Govt. to amend ‘deal-breaker’ mining law in Budget session
The government, during the Budget session of the Parliament, plans to amend a law which is holding up mergers and acquisitions worth thousands of crore in the distressed commodities and mining sector.
Some of the deals stuck due to the 2015 mining law include Birla Corp’s Rs. 5,000 purchase of two Lafarge India cement units and Kumar Mangalam Birla’s takeover of Jaypee Group’s cement plants in Madhya Pradesh that were announced this year. Consolidation, in stressed sectors such as metals and cement, is critical as companies seek to lower their debt levels by hiving off assets.
The deals are stuck in a no-go zone as the Mines and Minerals (Development and Regulation) or MMDR Act of 2015, which aims to ensure transparent auctions of minerals, doesn’t allow transfer of captive mines allotted to end-user plants in the past.

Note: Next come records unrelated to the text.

Lemma load_loop_total fuel : ∀ p f,
  0 <= fl_pos f → (length (fl_rest f) < fuel)%nat → ∀ s, (load_loop fuel (p, f)).1 ≠ Panic s.
Proof.
  induction fuel as [|fuel IH]; intros p f Hp Hf s; [lia|]. cbn [load_loop].
  rewrite (M_bind_ret _ _ _ (fl_pos f + 0) (p, f)).
  2:{ apply wrapE_ret, on_snd_ret. rewrite fl_seek_by_ok by lia. rewrite Z.add_0_r. by destruct f. }
  cbv beta. pose proof (read_entry_ok f Hp) as He. unfold mbind at 1, M_bind at 1, try, on_snd.
  destruct (read_entry f) as [[e|err|s1] f1]; [|by destruct err|done].
  destruct He as (Hk & Hv & Hc & Hp1 & Hne). unfold mbind at 1, M_bind at 1, upd_fst, mupd.
  unfold mbind at 1, M_bind at 1, on_snd.
  pose proof (skip_headers_ok (Z.to_nat (le_HeaderCount e)) (wrapu 32 (le_KeySize e + le_ValueSize e)) f1) as Hsk.
  destruct (skip_headers _ _ f1) as [[z| |] f2]; [|done|].
  - destruct Hsk as (Hz & Hc2 & Hp2); [pose proof (Z.mod_pos_bound (le_KeySize e + le_ValueSize e) (2 ^ 32)); unfold wrapu; lia|].
    unfold mbind at 1, M_bind at 1, wrapE, on_snd. rewrite fl_seek_by_ok by lia. apply IH; [cbn; lia|].
    unfold fl_rest in *. cbn. rewrite Hc2, Hc, length_drop in *.
    assert (drop (Z.to_nat (fl_pos f)) (fl_content f) ≠ []) as Hlt by done.
    assert (Z.to_nat (fl_pos f) < length (fl_content f))%nat.
    { apply Nat.lt_nge. intros Hge. apply Hlt. by apply drop_ge. }
    lia.
  - exfalso. apply Hsk. pose proof (Z.mod_pos_bound (le_KeySize e + le_ValueSize e) (2 ^ 32)). unfold wrapu. lia.
Qed.

(** Rebuilding the index ends on every file, whatever its bytes: the
    number of iterations the loop is given is enough, and it neither runs past
    the end nor panics. *)
Theorem store_load_total (p : PartitionStore) (f : osFile) (s : string) : (loadPartitionIndex (p, f)).1 ≠ Panic s.
Proof.
  unfold loadPartitionIndex. rewrite (M_bind_ret _ _ _ 0 (p, set_fl_pos 0 f)) by done. cbv beta.
  rewrite (M_bind_ret _ _ _ _ _ (eq_refl : mget (p, set_fl_pos 0 f) = _)). cbv beta iota.
  apply load_loop_total; [done|]. unfold fl_rest. rewrite length_drop. cbn [fl_content set_fl_pos]. lia.
Qed.

(** At or past the end of the file the loop stops. *)
Lemma load_loop_end fuel p f :
  0 <= fl_pos f → fl_rest f = [] → load_loop (S fuel) (p, f) = (Ret tt, (p, f)).
Proof.
  intros Hp Hr. cbn [load_loop]. mstep (apply wrapE_ret, on_snd_ret, fl_seek_by_ok; lia).
  rewrite Z.add_0_r. assert (set_fl_pos (fl_pos f) f = f) as -> by (by destruct f).
  mstep (unfold try, on_snd, read_entry, fl_full, fl_take, mbind, M_bind; rewrite Hr; reflexivity).
  destruct f as [c q room]. unfold set_fl_pos. cbn. by rewrite Z.add_0_r.
Qed.
(* ===== verification/DafkaProducer.v ===== *)
(** * DafkaProducer: offsets and batches of a producer (src/dafka/producer.go)

    A producer numbers the records of each topic, collects them in a pending
    batch per topic and moves full or old batches to a queue, from which one
    loop publishes them. Its loops run concurrently; each locked section is one
    step, and the record loop has a program counter, since it releases the
    lock between appending a record and looking at the batch again. *)

From Stdlib Require Import Strings.Byte ZArith Lia.
From stdpp Require Import base strings numbers gmap list.
From S2P Require Import Prelude Reader MlmMessage DafkaMessage DafkaStore.

#[local] Open Scope Z_scope.
#[local] Set Default Goal Selector "!".

Record RecordBatch : Type := mkBatch {
  rb_Topic : bytes;
  rb_Partition : bytes;
  rb_Records : list dafkaRecord;
  rb_BaseOffset : Z;
  rb_BatchSize : Z;
  rb_Timestamp : Z }.

Record TopicState : Type := mkTopicState {
  ts_Name : bytes;
  ts_NextOffset : Z;
  ts_PendingBatch : option RecordBatch;
  ts_LastFlush : Z;
  ts_Headers : Headers }.

Record ProduceRequest : Type := mkProduce {
  pq_Topic : bytes;
  pq_Key : bytes;
  pq_Value : bytes;
  pq_Headers : Headers;
  pq_Timestamp : Z }.

Record ProduceResponse : Type := mkProduceResponse {
  pp_Topic : bytes;
  pp_Partition : bytes;
  pp_Offset : Z;
  pp_Timestamp : Z }.

(** Where the record loop is: waiting for a request, about to look at the
    size of the batch it appended [record] to, about to flush it, or about to
    count the record. *)
Inductive record_pc : Type :=
| RIdle
| RCheck (record : dafkaRecord)
| RFlush (record : dafkaRecord)
| RCount (record : dafkaRecord).

(** [pr_sent] is what the PUB socket has accepted, [pr_responses] what the
    requesters have received. *)
Record Producer : Type := mkProducer {
  pr_uuid : bytes;
  pr_BatchSize : Z;
  pr_LingerMs : Z;
  pr_topics : gmap bytes TopicState;
  pr_records : list ProduceRequest;
  pr_batches : list RecordBatch;
  pr_pc : record_pc;
  pr_statistics : Statistics;
  pr_responses : list ProduceResponse;
  pr_sent : list bytes }.

Definition set_pr_topics (v : gmap bytes TopicState) (p : Producer) : Producer :=
  mkProducer (pr_uuid p) (pr_BatchSize p) (pr_LingerMs p) v (pr_records p) (pr_batches p) (pr_pc p) (pr_statistics p) (pr_responses p) (pr_sent p).
Definition set_pr_records (v : list ProduceRequest) (p : Producer) : Producer :=
  mkProducer (pr_uuid p) (pr_BatchSize p) (pr_LingerMs p) (pr_topics p) v (pr_batches p) (pr_pc p) (pr_statistics p) (pr_responses p) (pr_sent p).
Definition set_pr_batches (v : list RecordBatch) (p : Producer) : Producer :=
  mkProducer (pr_uuid p) (pr_BatchSize p) (pr_LingerMs p) (pr_topics p) (pr_records p) v (pr_pc p) (pr_statistics p) (pr_responses p) (pr_sent p).
Definition set_pr_pc (v : record_pc) (p : Producer) : Producer :=
  mkProducer (pr_uuid p) (pr_BatchSize p) (pr_LingerMs p) (pr_topics p) (pr_records p) (pr_batches p) v (pr_statistics p) (pr_responses p) (pr_sent p).
Definition pr_bump (f : stat) (n : Z) (p : Producer) : Producer :=
  mkProducer (pr_uuid p) (pr_BatchSize p) (pr_LingerMs p) (pr_topics p) (pr_records p) (pr_batches p) (pr_pc p) (bump f n (pr_statistics p)) (pr_responses p) (pr_sent p).
Definition add_pr_response (v : ProduceResponse) (p : Producer) : Producer :=
  mkProducer (pr_uuid p) (pr_BatchSize p) (pr_LingerMs p) (pr_topics p) (pr_records p) (pr_batches p) (pr_pc p) (pr_statistics p) (pr_responses p ++ [v]) (pr_sent p).
Definition add_pr_sent (v : bytes) (p : Producer) : Producer :=
  mkProducer (pr_uuid p) (pr_BatchSize p) (pr_LingerMs p) (pr_topics p) (pr_records p) (pr_batches p) (pr_pc p) (pr_statistics p) (pr_responses p) (pr_sent p ++ [v]).

Definition set_ts_PendingBatch (b : option RecordBatch) (s : TopicState) : TopicState :=
  mkTopicState (ts_Name s) (ts_NextOffset s) b (ts_LastFlush s) (ts_Headers s).

(** [NewProducer]: the defaults of the configuration. *)
Definition NewProducer (uuid : bytes) (batchSize lingerMs : Z) : Producer :=
  mkProducer uuid (if decide (batchSize <= 0) then 100 else batchSize) (if decide (lingerMs <= 0) then 100 else lingerMs)
    ∅ [] [] RIdle zero_stats [] [].

(** [Produce] and [ProduceAsync] queue the request. *)
Definition Produce (request : ProduceRequest) : M Producer unit :=
  p ← mget;
  if decide (10000 <= len (pr_records p)) then mfail (Errorf "producer queue full")
  else mupd (set_pr_records (pr_records p ++ [request])).

(** ** Flushing *)

(** [flushTopicBatchLocked] *)
Definition flushTopicBatchLocked (now : Z) (topic : bytes) (topicState : TopicState) : M Producer unit :=
  match ts_PendingBatch topicState with
  | None => mret tt
  | Some batch =>
      if decide (rb_Records batch = []) then mret tt
      else
        p ← mget;
        if decide (len (pr_batches p) < 1000) then
          mupd (set_pr_batches (pr_batches p ++ [batch]));;
          mupd (fun p => set_pr_topics (<[topic :=
            mkTopicState (ts_Name topicState) (ts_NextOffset topicState) None now (ts_Headers topicState)]> (pr_topics p)) p)
        else mupd (pr_bump ProduceErrors 1)
  end.

Definition flushTopicBatch (now : Z) (topic : bytes) : M Producer unit :=
  p ← mget;
  match pr_topics p !! topic with
  | None => mret tt
  | Some topicState =>
      match ts_PendingBatch topicState with
      | None => mret tt
      | Some _ => flushTopicBatchLocked now topic topicState
      end
  end.

(** The loops over the topics visit each once; flushing one changes no other. *)
Fixpoint flush_loop (cond : RecordBatch → bool) (now : Z) (topics : list (bytes * TopicState)) : M Producer unit :=
  match topics with
  | [] => mret tt
  | (topic, topicState) :: rest =>
      (match ts_PendingBatch topicState with
       | Some batch => if cond batch then flushTopicBatchLocked now topic topicState else mret tt
       | None => mret tt
       end);;
      flush_loop cond now rest
  end.

Section producer.
Context (trange : gmap bytes TopicState → list (bytes * TopicState)).
Context (range : Headers → list (bytes * bytes)).

(** [flushPendingBatches]: batches older than the linger time (durations in
    nanoseconds). *)
Definition flushPendingBatches (now : Z) : M Producer unit :=
  p ← mget;
  flush_loop (fun batch => bool_decide (pr_LingerMs p * 1000000 < now - rb_Timestamp batch)) now (trange (pr_topics p)).

Definition flushAllBatches (now : Z) : M Producer unit :=
  p ← mget;
  flush_loop (fun _ => true) now (trange (pr_topics p)).

(** ** The record loop *)

(** The first locked section of [processProduceRequest], and the response. *)
Definition acceptRecord (now : Z) (request : ProduceRequest) : M Producer unit :=
  p ← mget;
  let topicState := match pr_topics p !! pq_Topic request with
    | Some topicState => topicState
    | None => mkTopicState (pq_Topic request) 0 None 0 ∅
    end in
  let record := mkRecord (pq_Topic request) (pr_uuid p) (ts_NextOffset topicState) (pq_Key request) (pq_Value request)
    (pq_Headers request) (pq_Timestamp request) in
  let batch := match ts_PendingBatch topicState with
    | Some batch => batch
    | None => mkBatch (pq_Topic request) (pr_uuid p) [] (rec_Offset record) 0 now
    end in
  let batch' := mkBatch (rb_Topic batch) (rb_Partition batch) (rb_Records batch ++ [record]) (rb_BaseOffset batch)
    (rb_BatchSize batch + 1) (rb_Timestamp batch) in
  let topicState' := mkTopicState (ts_Name topicState) (wrapu 64 (ts_NextOffset topicState + 1)) (Some batch')
    (ts_LastFlush topicState) (ts_Headers topicState) in
  mupd (set_pr_topics (<[pq_Topic request := topicState']> (pr_topics p)));;
  mupd (add_pr_response (mkProduceResponse (pq_Topic request) (pr_uuid p) (rec_Offset record) now));;
  mupd (set_pr_pc (RCheck record)).

(** The second: [topicState.PendingBatch] may have become nil since. *)
Definition checkBatch (record : dafkaRecord) : M Producer unit :=
  p ← mget;
  match pr_topics p !! rec_Topic record ≫= ts_PendingBatch with
  | None => mpanic "nil pointer dereference"
  | Some batch =>
      if decide (pr_BatchSize p <= rb_BatchSize batch) then mupd (set_pr_pc (RFlush record))
      else mupd (set_pr_pc (RCount record))
  end.

(** One step of [recordLoop]. *)
Definition Producer_recordLoop (now : Z) : M Producer unit :=
  p ← mget;
  match pr_pc p with
  | RIdle =>
      match pr_records p with
      | [] => mret tt
      | request :: rest => mupd (set_pr_records rest);; acceptRecord now request
      end
  | RCheck record => checkBatch record
  | RFlush record => flushTopicBatch now (rec_Topic record);; mupd (set_pr_pc (RCount record))
  | RCount record =>
      mupd (pr_bump RecordsProduced 1);;
      mupd (pr_bump BytesProduced (len (rec_Key record) + len (rec_Value record)));;
      mupd (set_pr_pc RIdle)
  end.

(** ** Publishing *)

Context (sendErr : bytes → option error).

Definition publishRecord (record : dafkaRecord) : M Producer unit :=
  match CreateRecordMessage range (rec_Topic record) record with
  | Ret msg =>
      match dafka_Marshal msg with
      | Ret data =>
          match sendErr data with
          | None =>
              mupd (add_pr_sent data);; mupd (pr_bump MessagesOut 1);; mupd (pr_bump BytesOut (len data))
          | Some _ => mupd (pr_bump ProduceErrors 1)
          end
      | _ => mupd (pr_bump ProduceErrors 1)
      end
  | _ => mupd (pr_bump ProduceErrors 1)
  end.

Fixpoint publishBatch_loop (records : list dafkaRecord) : M Producer unit :=
  match records with
  | [] => mret tt
  | record :: rest => publishRecord record;; publishBatch_loop rest
  end.

Definition publishBatch (batch : RecordBatch) : M Producer unit := publishBatch_loop (rb_Records batch).

Definition batchLoop : M Producer unit :=
  p ← mget;
  match pr_batches p with
  | [] => mret tt
  | batch :: rest => mupd (set_pr_batches rest);; publishBatch batch
  end.

(** ** Histories *)

Inductive producer_op : Type :=
| PProduce (request : ProduceRequest)
| PRecordLoop (now : Z)
| PTick (now : Z)
| PFlush (now : Z)
| PBatchLoop.

Definition producer_step (op : producer_op) : M Producer unit :=
  match op with
  | PProduce request => _ ← try (Produce request); mret tt
  | PRecordLoop now => Producer_recordLoop now
  | PTick now => flushPendingBatches now
  | PFlush now => flushAllBatches now
  | PBatchLoop => batchLoop
  end.

Fixpoint producer_run (ops : list producer_op) : M Producer unit :=
  match ops with
  | [] => mret tt
  | op :: ops' => producer_step op;; producer_run ops'
  end.
End producer.
(* ===== verification/DafkaConsumer.v ===== *)
(** * DafkaConsumer: offsets of a consumer (src/dafka/consumer.go)

    A consumer filters frames by its subscriptions, queues the records for its
    client, asks for the records it thinks it has missed, and keeps per
    partition the last offset handed to the client and the committed one. *)

From Stdlib Require Import Strings.Byte ZArith Lia.
From stdpp Require Import base strings numbers gmap list.
From S2P Require Import Prelude Reader MlmMessage DafkaMessage DafkaStore.

#[local] Open Scope Z_scope.
#[local] Set Default Goal Selector "!".

Record PartitionState : Type := mkPartitionState {
  pt_Topic : bytes;
  pt_Partition : bytes;
  pt_LastOffset : Z;
  pt_CommittedOffset : Z;
  pt_HighWatermark : Z;
  pt_LastFetch : Z;
  pt_Lagging : bool }.

Record FetchRequest : Type := mkFetchRequest { fq_Topic : bytes; fq_Partition : bytes; fq_Offset : Z; fq_Count : Z }.

(** Topic -> partition -> offset. *)
Abbreviation Offsets := (gmap bytes (gmap bytes Z)).

(** [cs_filters] is what the SUB socket is subscribed to, [cs_fetched] what
    the DEALER socket has sent. *)
Record Consumer : Type := mkConsumer {
  cs_FetchSize : Z;
  cs_AutoCommit : bool;
  cs_subscriptions : gset bytes;
  cs_filters : gset bytes;
  cs_partitions : gmap bytes PartitionState;
  cs_records : list dafkaRecord;
  cs_fetchRequests : list FetchRequest;
  cs_acks : list AckMessage;
  cs_commits : list Offsets;
  cs_statistics : Statistics;
  cs_fetched : list bytes }.

Definition set_cs_subscriptions (v f : gset bytes) (c : Consumer) : Consumer :=
  mkConsumer (cs_FetchSize c) (cs_AutoCommit c) v f (cs_partitions c) (cs_records c) (cs_fetchRequests c) (cs_acks c) (cs_commits c) (cs_statistics c) (cs_fetched c).
Definition set_cs_partitions (v : gmap bytes PartitionState) (c : Consumer) : Consumer :=
  mkConsumer (cs_FetchSize c) (cs_AutoCommit c) (cs_subscriptions c) (cs_filters c) v (cs_records c) (cs_fetchRequests c) (cs_acks c) (cs_commits c) (cs_statistics c) (cs_fetched c).
Definition set_cs_records (v : list dafkaRecord) (c : Consumer) : Consumer :=
  mkConsumer (cs_FetchSize c) (cs_AutoCommit c) (cs_subscriptions c) (cs_filters c) (cs_partitions c) v (cs_fetchRequests c) (cs_acks c) (cs_commits c) (cs_statistics c) (cs_fetched c).
Definition set_cs_fetchRequests (v : list FetchRequest) (c : Consumer) : Consumer :=
  mkConsumer (cs_FetchSize c) (cs_AutoCommit c) (cs_subscriptions c) (cs_filters c) (cs_partitions c) (cs_records c) v (cs_acks c) (cs_commits c) (cs_statistics c) (cs_fetched c).
Definition set_cs_acks (v : list AckMessage) (c : Consumer) : Consumer :=
  mkConsumer (cs_FetchSize c) (cs_AutoCommit c) (cs_subscriptions c) (cs_filters c) (cs_partitions c) (cs_records c) (cs_fetchRequests c) v (cs_commits c) (cs_statistics c) (cs_fetched c).
Definition set_cs_commits (v : list Offsets) (c : Consumer) : Consumer :=
  mkConsumer (cs_FetchSize c) (cs_AutoCommit c) (cs_subscriptions c) (cs_filters c) (cs_partitions c) (cs_records c) (cs_fetchRequests c) (cs_acks c) v (cs_statistics c) (cs_fetched c).
Definition cs_bump (f : stat) (n : Z) (c : Consumer) : Consumer :=
  mkConsumer (cs_FetchSize c) (cs_AutoCommit c) (cs_subscriptions c) (cs_filters c) (cs_partitions c) (cs_records c) (cs_fetchRequests c) (cs_acks c) (cs_commits c) (bump f n (cs_statistics c)) (cs_fetched c).
Definition add_cs_fetched (v : bytes) (c : Consumer) : Consumer :=
  mkConsumer (cs_FetchSize c) (cs_AutoCommit c) (cs_subscriptions c) (cs_filters c) (cs_partitions c) (cs_records c) (cs_fetchRequests c) (cs_acks c) (cs_commits c) (cs_statistics c) (cs_fetched c ++ [v]).

Definition set_pt_LastOffset (o now : Z) (s : PartitionState) : PartitionState :=
  mkPartitionState (pt_Topic s) (pt_Partition s) o (pt_CommittedOffset s) (pt_HighWatermark s) now (pt_Lagging s).
Definition set_pt_Committed (o : Z) (s : PartitionState) : PartitionState :=
  mkPartitionState (pt_Topic s) (pt_Partition s) (pt_LastOffset s) o (pt_HighWatermark s) (pt_LastFetch s) (pt_Lagging s).
Definition set_pt_Watermark (h : Z) (s : PartitionState) : PartitionState :=
  mkPartitionState (pt_Topic s) (pt_Partition s) (pt_LastOffset s) (pt_CommittedOffset s) h (pt_LastFetch s) (bool_decide (pt_LastOffset s < h)).

Definition NewConsumer (fetchSize : Z) (autoCommit : bool) : Consumer :=
  mkConsumer (if decide (fetchSize <= 0) then 1000 else fetchSize) autoCommit ∅ ∅ ∅ [] [] [] [] zero_stats [].

(** ** Subscriptions *)

Fixpoint subscribeToTopics (topics : list bytes) : M Consumer unit :=
  match topics with
  | [] => mret tt
  | topic :: rest =>
      mupd (fun c => set_cs_subscriptions ({[topic]} ∪ cs_subscriptions c) ({[topic]} ∪ cs_filters c) c);;
      subscribeToTopics rest
  end.

Section consumer.
Context (prange : gmap bytes PartitionState → list (bytes * PartitionState)).

Fixpoint unsubscribeFromTopics (topics : list bytes) : M Consumer unit :=
  match topics with
  | [] => mret tt
  | topic :: rest =>
      mupd (fun c => set_cs_subscriptions (cs_subscriptions c ∖ {[topic]}) (cs_filters c ∖ {[topic]}) c);;
      mupd (fun c => set_cs_partitions
        (sweep (fun _ s => if decide (pt_Topic s = topic) then None else Some s) (prange (cs_partitions c)) (cs_partitions c)) c);;
      unsubscribeFromTopics rest
  end.

(** ** Records *)

(** [updatePartitionState] *)
Definition updatePartitionState (now : Z) (record : dafkaRecord) : M Consumer unit :=
  let key := partitionKey (rec_Topic record) (rec_Partition record) in
  mupd (fun c => set_cs_partitions
    (<[key := match cs_partitions c !! key with
       | None => mkPartitionState (rec_Topic record) (rec_Partition record) (rec_Offset record) 0 (rec_Offset record) now false
       | Some s => set_pt_LastOffset (rec_Offset record) now s
       end]> (cs_partitions c)) c).

(** [requestMissingRecords]: the count is truncated to 32 bits before it is
    compared with the fetch size. *)
Definition requestMissingRecords (topic partition : bytes) (startOffset endOffset : Z) : M Consumer unit :=
  if decide (endOffset <= startOffset) then mret tt
  else
    c ← mget;
    let count := wrapu 32 (endOffset - startOffset) in
    let count' := if decide (wrapu 32 (cs_FetchSize c) < count) then wrapu 32 (cs_FetchSize c) else count in
    if decide (len (cs_fetchRequests c) < 1000) then
      mupd (set_cs_fetchRequests (cs_fetchRequests c ++ [mkFetchRequest topic partition startOffset count']))
    else mret tt.

Definition expectedOffset (c : Consumer) (topic partition : bytes) : Z :=
  match cs_partitions c !! partitionKey topic partition with
  | Some s => wrapu 64 (pt_LastOffset s + 1)
  | None => 0
  end.

Definition processRecordMessage (now : Z) (msg : dafkaMessage) : M Consumer unit :=
  match Record_Unmarshal (dm_Body msg) zero_rm with
  | (Ret _, r) =>
      let record := mkRecord (dm_Topic msg) (rm_Partition r) (rm_Offset r) (rm_Key r) (rm_Value r) (rm_Headers r) now in
      c ← mget;
      let expected := expectedOffset c (dm_Topic msg) (rm_Partition r) in
      (if decide (rec_Offset record ≠ expected) then
         requestMissingRecords (dm_Topic msg) (rm_Partition r) expected (rec_Offset record)
       else mret tt);;
      c ← mget;
      if decide (len (cs_records c) < 10000) then
        mupd (set_cs_records (cs_records c ++ [record]));;
        mupd (cs_bump RecordsConsumed 1);;
        mupd (cs_bump BytesConsumed (len (rec_Key record) + len (rec_Value record)))
      else mupd (cs_bump ConsumeErrors 1)
  | (Fail _, _) => mupd (cs_bump ConsumeErrors 1)
  | (Panic p, _) => mpanic p
  end.

Definition processHeadMessage (msg : dafkaMessage) : M Consumer unit :=
  match Head_Unmarshal (dm_Body msg) zero_hd with
  | (Ret _, h) =>
      let key := partitionKey (dm_Topic msg) (hd_Partition h) in
      mupd (fun c => set_cs_partitions (alter (set_pt_Watermark (hd_Offset h)) key (cs_partitions c)) c)
  | (Fail _, _) => mupd (cs_bump ConsumeErrors 1)
  | (Panic p, _) => mpanic p
  end.

Definition Consumer_processSubscriptionMessage (now : Z) (data : bytes) : M Consumer unit :=
  match dafka_Unmarshal data zero_dm with
  | (Ret _, msg) =>
      c ← mget;
      if decide (dm_Topic msg ∈ cs_subscriptions c) then
        (if decide (dm_Type msg = MessageTypeRecord) then processRecordMessage now msg
         else if decide (dm_Type msg = MessageTypeHead) then processHeadMessage msg
         else mret tt);;
        mupd (cs_bump MessagesIn 1);;
        mupd (cs_bump BytesIn (len data))
      else mret tt
  | (Fail _, _) => mupd (cs_bump ConsumeErrors 1)
  | (Panic p, _) => mpanic p
  end.

(** [Poll] when its timeout is not reached first: [None] when there is no
    record to wait for. *)
Definition Poll (now : Z) : M Consumer (option dafkaRecord) :=
  c ← mget;
  match cs_records c with
  | [] => mret None
  | record :: rest => mupd (set_cs_records rest);; updatePartitionState now record;; mret (Some record)
  end.

(** One turn of [Consume]: the handler's verdict on the record. *)
Definition Consume (now : Z) (handler : dafkaRecord → option error) : M Consumer (option dafkaRecord) :=
  c ← mget;
  match cs_records c with
  | [] => mret None
  | record :: rest =>
      mupd (set_cs_records rest);;
      updatePartitionState now record;;
      match handler record with
      | Some e => mupd (cs_bump ConsumeErrors 1);; mfail (Wrap "handler error" e)
      | None =>
          c ← mget;
          (if negb (cs_AutoCommit c) && bool_decide (len (cs_acks c) < 10000) then
             mupd (set_cs_acks (cs_acks c ++ [mkAck (rec_Partition record) (rec_Offset record)]))
           else mret tt);;
          mret (Some record)
      end
  end.

(** ** Commits *)

(** The offsets of all partitions, grouped by topic. *)
Fixpoint collectOffsets (entries : list (bytes * PartitionState)) (offsets : Offsets) : Offsets :=
  match entries with
  | [] => offsets
  | (_, s) :: rest =>
      let topicOffsets := default ∅ (offsets !! pt_Topic s) in
      collectOffsets rest (<[pt_Topic s := <[pt_Partition s := pt_LastOffset s]> topicOffsets]> offsets)
  end.

Definition Commit : M Consumer unit :=
  c ← mget;
  if decide (len (cs_commits c) < 100) then
    mupd (set_cs_commits (cs_commits c ++ [collectOffsets (prange (cs_partitions c)) ∅]))
  else mfail (Errorf "commit queue full").

Definition commitOffsets : M Consumer unit :=
  c ← mget;
  let offsets := collectOffsets (prange (cs_partitions c)) ∅ in
  if decide (offsets = ∅) then mret tt
  else if decide (len (cs_commits c) < 100) then mupd (set_cs_commits (cs_commits c ++ [offsets]))
  else mret tt.

Context (orange : Offsets → list (bytes * gmap bytes Z)) (zrange : gmap bytes Z → list (bytes * Z)).

Definition commit_topic (topic : bytes) (entries : list (bytes * Z)) (m : gmap bytes PartitionState) : gmap bytes PartitionState :=
  foldl (fun m kv => alter (set_pt_Committed kv.2) (partitionKey topic kv.1) m) m entries.

(** [processCommitRequest] and one turn of [commitLoop]. *)
Definition processCommitRequest (offsets : Offsets) : M Consumer unit :=
  mupd (fun c => set_cs_partitions
    (foldl (fun m kv => commit_topic kv.1 (zrange kv.2) m) (cs_partitions c) (orange offsets)) c).

Definition commitLoop : M Consumer unit :=
  c ← mget;
  match cs_commits c with
  | [] => mret tt
  | request :: rest => mupd (set_cs_commits rest);; processCommitRequest request
  end.

(** ** Fetches *)

(** What the requester is answered: no records, whatever the store has. *)
Definition Consumer_processFetchRequest (sendErr : bytes → option error) (request : FetchRequest) : M Consumer (list dafkaRecord) :=
  msg ← lift (CreateFetchMessage (fq_Topic request) (fq_Partition request) (fq_Offset request) (fq_Count request));
  data ← lift (dafka_Marshal msg);
  match sendErr data with
  | Some e => mfail e
  | None => mupd (add_cs_fetched data);; mret []
  end.

Definition Consumer_fetchLoop (sendErr : bytes → option error) : M Consumer unit :=
  c ← mget;
  match cs_fetchRequests c with
  | [] => mret tt
  | request :: rest => mupd (set_cs_fetchRequests rest);; _ ← try (Consumer_processFetchRequest sendErr request); mret tt
  end.
End consumer.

So, Birla Corp. can take over Lafarge’s cement plant, but won’t get access to the captive limestone mines linked to the plant, making the transaction unviable.
“For allowing transfer of captive mines, there is no other way to proceed without an amendment. We are about to move a cabinet note for inter-ministerial consultations, proposing a change so that captive mines can be transferred,” Mines Secretary, Balvinder Kumar told The Hindu. The target was to introduce the amendments in Parliament’s next session.
“This is a progressive step and would be the only amendment we will make to the law,” Mr. Kumar said, conceding that this particular situation of deals falling through owing to the inability to transfer captive mines hadn’t been thought through at the time of amending the MMDR law.
The plan to amend the MMDR Act comes on the back of opinion from the law ministry that there is no alternative method to allow such acquisitions of captive mineral assets in the present law.
“Hundreds of mines have been allocated for captive use by industries in the past. In many circumstances, when these businesses change hands via mergers and acquisitions, it could be an issue if the captive mines linked to production capacities are not transferable,” said another official.
“The transfer of mineral concessions shall be allowed only for concessions which are granted through auctions,” according to the relevant sub-section of the MMDR Act of 2015, which came into force on January 12. Before this change, transfer of mining leases was allowed under the mineral concession rules of 1960 after getting an approval from the state government.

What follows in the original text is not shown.